Exercise material>
(* ===== verification/PdnsdCacheRun.v ===== *)
(** * The DNS cache in use

    Sequences of operations on the cache by its callers: building entries, adding
    them, deleting, invalidating, looking up, reading and writing the disk cache file. The theorems hold of every state such
    a sequence reaches, whatever [malloc] answers and however the time passes. *)

From S2P Require Import Prelude.
From S2P Require Import PdnsdNames.
From S2P Require Import PdnsdCompress.
From S2P Require Import PdnsdHash.
From S2P Require Import PdnsdSort.
From S2P Require Import PdnsdCent.
From S2P Require Import PdnsdCache.
From S2P Require Import PdnsdCacheCost.
From S2P Require Import PdnsdCentInv.
From S2P Require Import PdnsdCacheInv.
From S2P Require Import PdnsdCacheOps.
From S2P Require Import PdnsdCacheAdd.
From S2P Require Import PdnsdCacheOwn.
From S2P Require Import PdnsdDisk.
From S2P Require Import PdnsdDiskInv.
From S2P Require Import PdnsdCacheSure.

Open Scope Z_scope.

(** What the callers do. Entries of their own are named by their address. *)
Inductive op :=
| Init (A : list (list byte)) (ttl ts flags : Z)
| AddRR (b : nat) (type ttl ts flags : Z) (d : list byte)
| Negate (b : nat) (ttl ts : Z)
| Free (b : nat)
| Add (b : nat)
| Del (A : list (list byte))
| Empty (ks : list (list (list byte)))
| Invalidate (A : list (list byte))
| SetFlags (A : list (list byte)) (fl : Z)
| LookupR (A : list (list byte)) (wild : bool)
| LookupRW (A : list (list byte)) (wild : bool)
| LookupLocal (A : list (list byte)) (type : Z)
| LocalOwner (A : list (list byte)) (type : Z).

(** The contract of the operations: names are valid, entries are the caller's, types can
    be cached. *)
Definition allowed (s : cache) (o : op) : Prop :=
  match o with
  | Init A _ _ _ | Del A | Invalidate A | LookupR A _ | LookupRW A _ | LookupLocal A _ | LocalOwner A _ => valid_name A
  | AddRR b type _ _ _ _ => (exists c, own s b c) /\ PDNSD_NOT_CACHED_TYPE type = false
  | Negate b _ _ | Free b | Add b => exists c, own s b c
  | Empty ks => Forall valid_name ks
  | SetFlags A fl => valid_name A /\ has fl DF_NEGATIVE = false
  end.

Section Run.

Variable abi : sizes.
Variable global : globals.
Variable ar : arch.

Notation Core := (Core abi).
Notation Inv := (Inv abi).
Notation cent_ok := (cent_ok abi).
Notation fine := (fine abi).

Exercise prompt> Only one thing belongs in the reply: the exact lines of the listing above, from the one with "Variable abi : sizes." through its last line.

Solution to this problem>
Variable abi : sizes.
Variable global : globals.
Variable ar : arch.

Notation Core := (Core abi).
Notation Inv := (Inv abi).
Notation cent_ok := (cent_ok abi).
Notation fine := (fine abi).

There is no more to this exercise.